Here we prepare tables for imputation.
We need the following tables:

1. observed expression (indiv x gene) for father and mother
2. predicted expression (indiv x gene) for each of the two haplotypes
3. covariates (indiv x covariate)

That's it!
One thing to keep in mind is that we need to make sure that the individuals and genes have the same ID annotation across tables.
In the Framingham data, I use SampleID for individual and ensembl ID for gene.
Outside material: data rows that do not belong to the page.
(** A [rewritable] read is replaced by a literal when its field accepts
    one; otherwise, or when the resolver it needs throws, the visit
    throws. [NODE_ENV] is the same afterwards. *)
Lemma env_read_replace (f : field) (parent property : node) (st : Process)
    r st' :
  rewritable c (env_get st "NODE_ENV") false property = true ->
  env_read c false f parent property st = (r, st') ->
  env_get st' "NODE_ENV" = env_get st "NODE_ENV"
  ∧ match r with
    | Ok n' => is_literal n' = true ∧ f = AcceptsExpression
    | Throw e =>
        e = production_error ∨ e = resolve_error ∨ e = TypeError
    end.
Proof.
  assert (Hrw : ∀ lit s r0 s', is_literal lit = true ->
            replaceWith f lit s = (r0, s') ->
            s' = s ∧ match r0 with
                     | Ok n' => is_literal n' = true ∧ f = AcceptsExpression
                     | Throw e =>
                         e = production_error ∨ e = resolve_error
                         ∨ e = TypeError
                     end).
  { intros lit s r0 s' Hlit H.
    apply replaceWith_result in H as [-> [[-> ->] | [-> ->]]]; auto. }
  unfold rewritable, env_read, recognized.
  unfold bind at 1. unfold get_state at 1.
  destruct property; simpl; try discriminate.
  rewrite !andb_true_r.
  destruct (name =? "EXPO_PROJECT_ROOT"); simpl.
  { intros _ H. apply Hrw in H as [-> H]; auto. }
  destruct (name =? "EXPO_PUBLIC_USE_STATIC"); simpl.
  { intros _. destruct (strict_eq _ (VStr "web")); intros H;
      apply Hrw in H as [-> H]; auto. }
  destruct (negb (strict_eq (env_get st "NODE_ENV") (VStr "test"))); simpl.
  - destruct (name =? "EXPO_ROUTER_ABS_APP_ROOT"); simpl.
    { intros _. unfold bind.
      destruct (getExpoRouterAbsoluteAppRoot _ st) as [ra sta] eqn:Ha.
      apply getExpoRouterAbsoluteAppRoot_node_env in Ha as [Hne [[a ->] | ->]].
      - intros H. apply Hrw in H as [-> H]; auto.
      - intros [= <- <-]. auto. }
    destruct (name =? "EXPO_ROUTER_APP_ROOT"); simpl.
    { intros _. unfold bind.
      destruct (getExpoRouterAppRoot _ st) as [ra sta] eqn:Ha.
      apply getExpoRouterAppRoot_node_env in Ha
        as [Hne [[a ->] | [-> | ->]]].
      - intros H. apply Hrw in H as [-> H]; auto.
      - intros [= <- <-]. auto.
      - intros [= <- <-]. auto. }
    destruct (platform c) as [p|]; [|discriminate].
    rewrite andb_true_r. intros ->. unfold bind.
    destruct (getExpoRouterImportMode _ p st) as [ra sta] eqn:Ha.
    apply getExpoRouterImportMode_node_env in Ha as [Hne [[a ->] | ->]].
    + intros H. apply Hrw in H as [-> H]; auto.
    + intros [= <- <-]. auto.
  - destruct (platform c) as [p|]; [|discriminate].
    rewrite andb_true_r. intros ->. unfold bind.
    destruct (getExpoRouterImportMode _ p st) as [ra sta] eqn:Ha.
    apply getExpoRouterImportMode_node_env in Ha as [Hne [[a ->] | ->]].
    + intros H. apply Hrw in H as [-> H]; auto.
    + intros [= <- <-]. auto.
Qed.
Lemma ceil_div_step (n b : nat) :
  1 <= b -> 0 < n -> ceil_div n b = S (ceil_div (n - b) b).
Proof.
  intros Hb Hn. unfold ceil_div.
  destruct (le_lt_dec b n) as [Hle | Hlt].
  - replace (n + b - 1) with ((n - b + b - 1) + 1 * b) by lia.
    rewrite Nat.div_add by lia. lia.
  - replace (n - b) with 0 by lia.
    rewrite (Nat.div_small (0 + b - 1) b) by lia.
    symmetry. apply Nat.div_unique with (r := n - 1); lia.
Qed.

Lemma ceil_div_bounds (n b : nat) :
  1 <= b -> n <= ceil_div n b * b /\ (0 < n -> (ceil_div n b - 1) * b < n /\ 1 <= ceil_div n b).
Proof.
  intros Hb. unfold ceil_div.
  pose proof (Nat.div_mod_eq (n + b - 1) b) as E.
  pose proof (Nat.mod_upper_bound (n + b - 1) b ltac:(lia)) as U.
  set (q := (n + b - 1) / b) in *. set (r := (n + b - 1) mod b) in *.
  split; [nia|]. intros Hn.
  assert (1 <= q) by (destruct q; [nia | lia]).
  split; [nia | lia].
Qed.

Lemma ceil_div_mod (n b : nat) :
  1 <= b -> 0 < n ->
  n - (ceil_div n b - 1) * b = if n mod b =? 0 then b else n mod b.
Proof.
  intros Hb Hn.
  pose proof (Nat.div_mod_eq n b) as E.
  pose proof (Nat.mod_upper_bound n b ltac:(lia)) as U.
  assert (Hc : ceil_div n b = if n mod b =? 0 then n / b else S (n / b)).
  { unfold ceil_div. destruct (Nat.eqb_spec (n mod b) 0) as [Hz | Hnz].
    - symmetry. apply Nat.div_unique with (r := b - 1); nia.
    - symmetry. apply Nat.div_unique with (r := n mod b - 1); nia. }
  rewrite Hc. destruct (Nat.eqb_spec (n mod b) 0) as [Hz | Hnz].
  - assert (1 <= n / b) by (destruct (n / b); [nia | lia]). nia.
  - replace (S (n / b) - 1) with (n / b) by lia. nia.
Qed.

Lemma ceil_div_le (n b : nat) : 1 <= b -> ceil_div n b <= n.
Proof.
  intros Hb. destruct n as [|n].
  - rewrite ceil_div_zero by lia. lia.
  - destruct (ceil_div_bounds (S n) Hb) as [_ Hpos].
    destruct (Hpos ltac:(lia)) as [Hlt _]. nia.
Qed.

(* ================================================================== *)
(** ** The batches partition the dataset *)
(* ================================================================== *)

Section Batches.
Variable b : nat.
Hypothesis b_pos : 1 <= b.
Variable candidates : list MBACandidateRecord.

Lemma firstn_plus {A : Type} (l : list A) (p q : nat) :
  firstn (p + q) l = firstn p l ++ firstn q (skipn p l).
Proof.
  revert l. induction p as [|p IH]; intros l; simpl.
  - reflexivity.
  - destruct l as [|x l]; simpl.
    + now rewrite firstn_nil.
    + now rewrite IH.
Qed.

Lemma batch_at_length (k : nat) :
  length (batch_at candidates b k) = Nat.min b (length candidates - k * b).
Proof.
  unfold batch_at, slice. rewrite length_firstn, length_skipn.
  replace (k * b + b - k * b) with b by lia. reflexivity.
Qed.

Lemma concat_batches_prefix (m : nat) :
  concat (map (batch_at candidates b) (seq 0 m)) = firstn (m * b) candidates.
Proof.
  induction m as [|m IH].
  - reflexivity.
  - rewrite seq_S, map_app, concat_app, IH. simpl.
    rewrite app_nil_r. unfold batch_at, slice.
    replace (m * b + b - m * b) with b by lia.
    replace (b + m * b) with (m * b + b) by lia.
    symmetry. apply firstn_plus.
Qed.

Lemma batches_concat : concat (batches b candidates) = candidates.
Proof.
  unfold batches. rewrite concat_batches_prefix.
  apply firstn_all2. apply (ceil_div_bounds (length candidates) b_pos).
Qed.

Lemma batches_count : length (batches b candidates) = ceil_div (length candidates) b.
Proof.
  unfold batches. now rewrite length_map, length_seq.
Qed.

Lemma batches_nth (k : nat) :
  k < ceil_div (length candidates) b ->
  nth_error (batches b candidates) k = Some (batch_at candidates b k).
Proof.
  intros Hk. unfold batches.
  rewrite nth_error_map, nth_error_seq.
  destruct (Nat.ltb_spec k (ceil_div (length candidates) b)); [reflexivity | lia].
Qed.

(** Every batch but the last is full; the last holds what is left. *)
Lemma batch_sizes (k : nat) :
  k < ceil_div (length candidates) b ->
  length (batch_at candidates b k) =
    if S k =? ceil_div (length candidates) b
    then (if length candidates mod b =? 0 then b else length candidates mod b)
    else b.
Proof.
  intros Hk. rewrite batch_at_length.
  assert (Hn : 0 < length candidates).
  { destruct (length candidates); [rewrite ceil_div_zero in Hk by lia; lia | lia]. }
  pose proof (@ceil_div_mod (length candidates) b b_pos Hn) as Hlast.
  destruct (ceil_div_bounds (length candidates) b_pos) as [Hup Hlow].
  destruct (Hlow Hn) as [Hlt Hone].
  destruct (Nat.eqb_spec (S k) (ceil_div (length candidates) b)) as [E | NE].
  - rewrite <- Hlast. rewrite <- E. replace (S k - 1) with k by lia.
    rewrite <- E in Hup. apply Nat.min_r. nia.
  - apply Nat.min_l.
    assert (S k <= ceil_div (length candidates) b - 1) by lia. nia.
Qed.

End Batches.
We don't format all data in this notebook. 
The actually formatting will be on the fly. 
This is for experimenting ideas.

What I do format are:

1. covariate matrix
2. annotate observed expression with ensembl ID

In [1]:
import pandas as pd
import gzip, os

In [2]:
# individual to work with
active_individual_list_out = '/lambda_stor/data/yanyul/Framingham/haplotype_po_framingham/preprocess/all_indiv_w_genotype.txt'
pedigree_out = '/lambda_stor/data/yanyul/Framingham/haplotype_po_framingham/preprocess/extracted_pedigree.tsv.gz'

# gene link
gene_list_out = '/lambda_stor/data/yanyul/Framingham/haplotype_po_framingham/preprocess/microarray_gene_annotation.tsv'

# observed expression
expression_full_out = '/lambda_stor/data/yanyul/Framingham/haplotype_po_framingham/preprocess/expression.all_indiv_w_genotype.tsv.gz'

# predicted expression
pred_expr_out = [
    '/lambda_stor/data/yanyul/Framingham/haplotype_po_framingham/pred_expr/gtex_v8_Whole_Blood_en.pred_expr.txt.gz',
    '/lambda_stor/data/yanyul/Framingham/haplotype_po_framingham/pred_expr/gtex_v8_Whole_Blood_dapgw.pred_expr.txt.gz'
]

# covariates
peer_value_out = '/lambda_stor/data/yanyul/Framingham/haplotype_po_framingham/peer/peer_on_obs_expr_all_indiv_w_genotype/X.csv'
peer_indiv_list = '/lambda_stor/data/yanyul/Framingham/haplotype_po_framingham/preprocess/expression.all_indiv_w_genotype.tsv.gz'
pca_out = '/lambda_stor/data/yanyul/Framingham/haplotype_po_framingham/pca/pca_on_all_indiv_w_genotype.eigenvec'


In [3]:
covar_out = '/lambda_stor/data/yanyul/Framingham/haplotype_po_framingham/prepare_for_imputation/covariate.tsv.gz'
obs_expr_out = '/lambda_stor/data/yanyul/Framingham/haplotype_po_framingham/prepare_for_imputation/obs_expr.tsv.gz'

# covariates

In [4]:
# load peer factors
def read_peer_indiv_list(filename):
    with gzip.open(filename, 'rt') as f:
        first_l = f.readline()
    first_l = first_l.strip().split('\t')
    return first_l[1:]
df_peer = pd.read_csv(peer_value_out, header=None)
df_peer.columns = [ f'PeerFactor{i}' for i in range(df_peer.shape[1]) ]
df_peer_list = pd.DataFrame({'SampleID': read_peer_indiv_list(peer_indiv_list)})
df_peer = pd.concat((df_peer_list, df_peer), axis=1)
df_peer['SampleID'] = df_peer['SampleID'].astype(str)

In [5]:
# load pca pv
df_pca = pd.read_csv(pca_out, sep=' ', header=None)
del df_pca[0]
df_pca.columns = [ 'SampleID' ] + [ f'PCA{i}' for i in range(df_pca.shape[1] - 1) ]
df_pca['SampleID'] = df_pca['SampleID'].astype(str)

In [6]:
# merge covariates and save
df_covar = pd.merge(df_peer, df_pca, left_on='SampleID', right_on='SampleID')
if not os.path.exists(covar_out):
    df_covar.to_csv(covar_out, compression='gzip', sep='\t', index=False)

# observed expression

In [7]:
# load the observed expression
obs_expr = pd.read_csv(expression_full_out, compression='gzip', sep='\t')
obs_expr_indivs = obs_expr.columns.tolist()[1:]

In [8]:
# load map
gene_map = pd.read_csv(gene_list_out, sep='\t')
gene_map = gene_map[~gene_map['ENSEMBL'].isna()]

In [9]:
# annotation observed expression
obs_expr_annot = pd.merge(obs_expr, gene_map, left_on='probeset_id', right_on='probeset_id', how='inner')

In [10]:
# prepare indiv x gene matrix
obs_expr_n_x_g = obs_expr_annot[obs_expr_indivs].T.reset_index(drop=True)
obs_expr_n_x_g.columns = obs_expr_annot['ENSEMBL'].tolist()
obs_expr_n_x_g = pd.concat((pd.DataFrame({'SampleID': obs_expr_indivs}), obs_expr_n_x_g), axis=1)

In [11]:
if not os.path.exists(obs_expr_out):
    obs_expr_n_x_g.to_csv(obs_expr_out, compression='gzip', index=False, sep='\t')